__About this task__: For the data below, give again exactly the lines from the one containing "([Unicode], [Url], [MapRange])." through the one containing "the escapes, the", both ends included, and no others.

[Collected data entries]
╔══

(* ===== verification/Prelude.v ===== *)
(** * A verification library for Ottergate

    Ottergate is a filtering gateway for sandboxes, written in Go: a DNS server
    (UDP, TCP, TLS and HTTPS) with a cache, a firewall and DNSSEC, an HTTP proxy, a
    proxy that routes TLS connections by server name, a control plane that replaces
    the configuration, an audit log, and a collector of container logs.  This
    library models that code, definition by definition, and proves what it
    promises.  Theorems are about these definitions; the comment before each says
    what it means for the program.

    ** How the parts interact

    [main.go] reads its configuration file, starts the DNS listeners, the HTTP proxy
    and the SNI proxy with it, and the control plane, whose accepted updates replace
    the file and stop and restart them, each in a goroutine of its own.  The
    listeners ask the resolver, which looks into the cache and the configuration and
    consults the firewall; what it leaves open is forwarded to an upstream resolver,
    and the answers are checked (0x20 names, DNSSEC, addresses) before they are
    relayed.  The HTTP and SNI proxies choose a host section by
    name, apply the firewall and the outbound policy to the address, and exchange
    the request or tunnel the connection, the former under a circuit breaker per
    host.  Everything reports to the audit log.

    ** Files

    - [Prelude]: the type [go] of outcomes (return, panic, hang), bytes, slices,
      big-endian words, tactics, hints and shared lemmas.
    - [GoStrings], [NetIP], [Platform]: what the code uses of Go's [strings],
      [unicode/utf8], [encoding/hex], [strconv], [net] and [net/url].  Case mapping
      beyond ASCII, URL parsing and the iteration order of maps are classes
      ([Unicode], [Url], [MapRange]).
    - [JsonText]: the text of [encoding/json]: a parser from bytes to trees, with
      the escapes, the limit of nesting and the repair of ill-formed UTF-8, and the
      printers, compact and indented.  Parsing ends on every input and inverts
      printing.
    - [GoText]: [strconv.Atoi], the verb [%q], query strings, [filepath.Join].
    - [Config]: the records of [pkg/config/types.go].
    - [Json]: what [encoding/json] does with the tags of those records: keys up to
      letter case, [null], [omitempty], and values of type [interface{}], whose
      numbers are floating-point.  Decoding inverts encoding, also by way of an
      [interface{}] for integers of 53 bits.
    - [JsonValues]: the strings and integers of a configuration.  What is decoded
      from any text can be encoded again.
    - [Validation]: [pkg/config/validation.go].  Accepted configurations are well
      formed, validation is idempotent, and accepted names and records fit the DNS
      encoding.
    - [Wire]: [pkg/dns/wire.go].  Names and questions survive a round trip, and
      reading terminates in bounds on every input, pointer loops included.
    - [Firewall]: [pkg/firewall/firewall.go].  The decisions refine specifications
      on addresses and labels.
    - [Circuit]: [pkg/proxy/circuit.go].  The two critical sections of [Execute] and
      a step relation in which those of any number of callers interleave with the
      clock; one trial at a time, fail-fast and recovery by induction on traces.
    - [RateLimiter]: [pkg/dns/ratelimiter.go].  Refinement of independent fixed
      windows, the bound on any interval, and the bound of the table.
    - [AuditLog], [AuditJson]: [pkg/audit].  Counters, text lines, events and the
      ring buffer, and the bytes of the JSON mode; no argument that the logger
      sanitises can break a line, and a JSON line means its payload.
    - [Cache]: [pkg/dns/cache.go].  Refinement of an LRU map with expiry, the TTL
      rewriter, and keys that collide only if the hash does.
    - [Server]: [pkg/dns/server.go] and the address scan of [handler.go].  What a
      query is answered, also after any history of the cache.
    - [Dnssec]: [pkg/dns/dnssec.go], with the algorithms as the class [Crypto].  Key
      tags, canonical data and accepted signatures against the RFCs.
    - [Query0x20], [Handler]: [pkg/dns/handler.go].  The forwarding table and the
      UDP, TCP and HTTPS paths, each from the bytes received to the bytes sent; a
      ledger of the forwarded queries says which reply answers which.
    - [Secrets]: [pkg/crypto/crypto.go], with the ciphers as the class [Aead], whose
      laws are those of AES-256-GCM: keys of 32 bytes and nonces of 12.
    - [HttpProxy]: [pkg/proxy/http.go], over the class [Net].  Outbound policy,
      header rules, loop tokens, breaker table, body limit, faults, tunnels.
    - [Sni]: [pkg/proxy/sni.go].  The ClientHello parser against the structure of
      the message, the decision, and the replay of the bytes read.
    - [ControlPlane]: [pkg/controlplane/controlplane.go].  Authentication, replay
      protection, the atomic replacement of the configuration, secrets at rest.
    - [StoredConfig]: the configuration on its way from request to file and back;
      the file keeps meaning the control plane's configuration.
    - [Regex]: what the code uses of [regexp], as a matcher with Go's preference for
      the left alternative and the longer repetition, sound and complete for the
      language of the expression.
    - [DockerLogs], [Strace]: [pkg/controlplane/docker_logs.go].  Discovery, frames
      and the cleaning of lines; the tailing of trace files, the expressions that
      reformat a trace line, and the loop that starts and stops one stream per
      container.
    - [Daemon]: [main.go].  Start, stop, reload with roll-back, [config set], and
      the key of the control plane, each service seen by its success or error.
    - [Services]: the same over a table of sockets: the [Start] and [Stop] of
      [pkg/dns/handler.go], [pkg/proxy/http.go], [pkg/proxy/sni.go] and
      [controlplane.go], TLS material, accept and read loops, the garbage collector
      of the limiter, and [Start], [Stop] and [Reload] of [main.go].  [serving] is
      about the sockets that [Start] binds itself (DNS, DNS over TLS, SNI); those
      that it binds in goroutines (HTTP, DNS over HTTPS) are those of [online] and,
      after [settle], of [allBound].
    - [Reload]: updates whose reload goroutines interleave, as a step relation.
    - [Cli]: the commands of [main.go]: flags, [init], [config], [start], shutdown.
    - [Restart]: the control plane between the start of one process and the next.

    Definitions have the names of the source, with a prefix where one name occurs
    in several files ([httpStop], [sniStop], [cpServeHTTP]); a part of a function
    that is a definition of its own is named after what it does.  A struct is a
    record, a mutex-protected method is a function from state to state, an error
    result is a sum or an option, and log calls are part of the result ([call]).

    ** Groups of theorems

    Policy: no name or address that is denied is answered, relayed or dialled
    ([Server], [Handler], [HttpProxy], [Sni]).  For the two proxies this is said of
    the whole handler: putting the network behind a filter that refuses every
    denied address changes no outcome.  Totality: every parser of untrusted bytes
    returns ([Wire], [Cache], [Dnssec], [Handler], [Sni], [DockerLogs]).
    Refinement: the cache, the limiter, the firewall, the ClientHello parser and
    the frame reader implement abstract specifications.  Authority: only an
    authenticated, fresh request changes the configuration, and it does so entirely
    or not at all ([ControlPlane]); a process that starts from the file has the
    configuration that the control plane had ([StoredConfig], [Restart]), which after
    a reload that was rolled back is newer than the one served.  Texts: configurations, log lines and the values
    of [config set] survive their JSON, byte for byte ([JsonText], [Json],
    [JsonValues], [AuditJson], [Cli]).  Life cycle, for configurations whose
    ports are valid, distinct and not taken by others ([bindable]): a failed reload
    goes back and sockets are neither lost nor leaked ([Daemon], [Services]); a lone
    update is served under every schedule, while overlapping ones can be lost
    ([Reload]); what [init], [config set] and an update write is what the next
    [start] serves, and a signal releases every socket ([Cli]).  Telemetry: every complete line of a trace file is delivered
    once and in order, and reported as the trace says ([Strace]).  Defects that the
    models show are theorems too, each with a concrete case.

    ** Fuel

    Loops that are not structural take fuel and return [Hang] without it; the
    totality theorems show that the fuel that the callers give is enough.  It is
    the length of the input where each round consumes input (names, runes, frames,
    lines, TCP messages; twice the length in the JSON parser, whose brackets and
    commas cost a round each), the number of permitted jumps plus the length in
    [ReadDomainName], 52 in [extensionsLoop] (the counter stops it at 51), and the
    requested length in [HKDF].  [Regex] needs none: the expressions repeat single
    characters only, and a repetition recurs on the text.  Lists of
    random draws stand for the loops that pick an identifier, and lists of events for
    the loops that wait for the network, a timer or a signal.

    ** Not modelled

    Deadlines, TLS hand-shakes and the copying of an established tunnel, which are
    the network's; the rounding of numbers that are no small integer and the wording
    of JSON errors (class [JsonLib]); which file operations fail (class [Machine],
    [Ambient]); the texts of the usage and of the dashboard ([dashboard.go] is one
    HTML constant, handed to the model as a value); the formatting of the clock; the
    headers that [net/http] adds to an answer by itself, and what is left behind by a
    handler that panics, which [net/http] recovers.  A slice or map is nil or empty
    without a difference, so that a configuration without hosts is written [{}] where Go
    writes [null] before validation.  Handlers of one connection are atomic except where
    a step relation says otherwise ([Circuit], the table of [Handler], [Reload]); in
    particular the clock of the proof of work is read with its lock held. *)

From stdpp Require Export strings base numbers option gmap list.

╚══

__Answer box__:
      ([Unicode], [Url], [MapRange]).
    - [JsonText]: the text of [encoding/json]: a parser from bytes to trees, with
      the escapes, the limit of nesting and the repair of ill-formed UTF-8, and the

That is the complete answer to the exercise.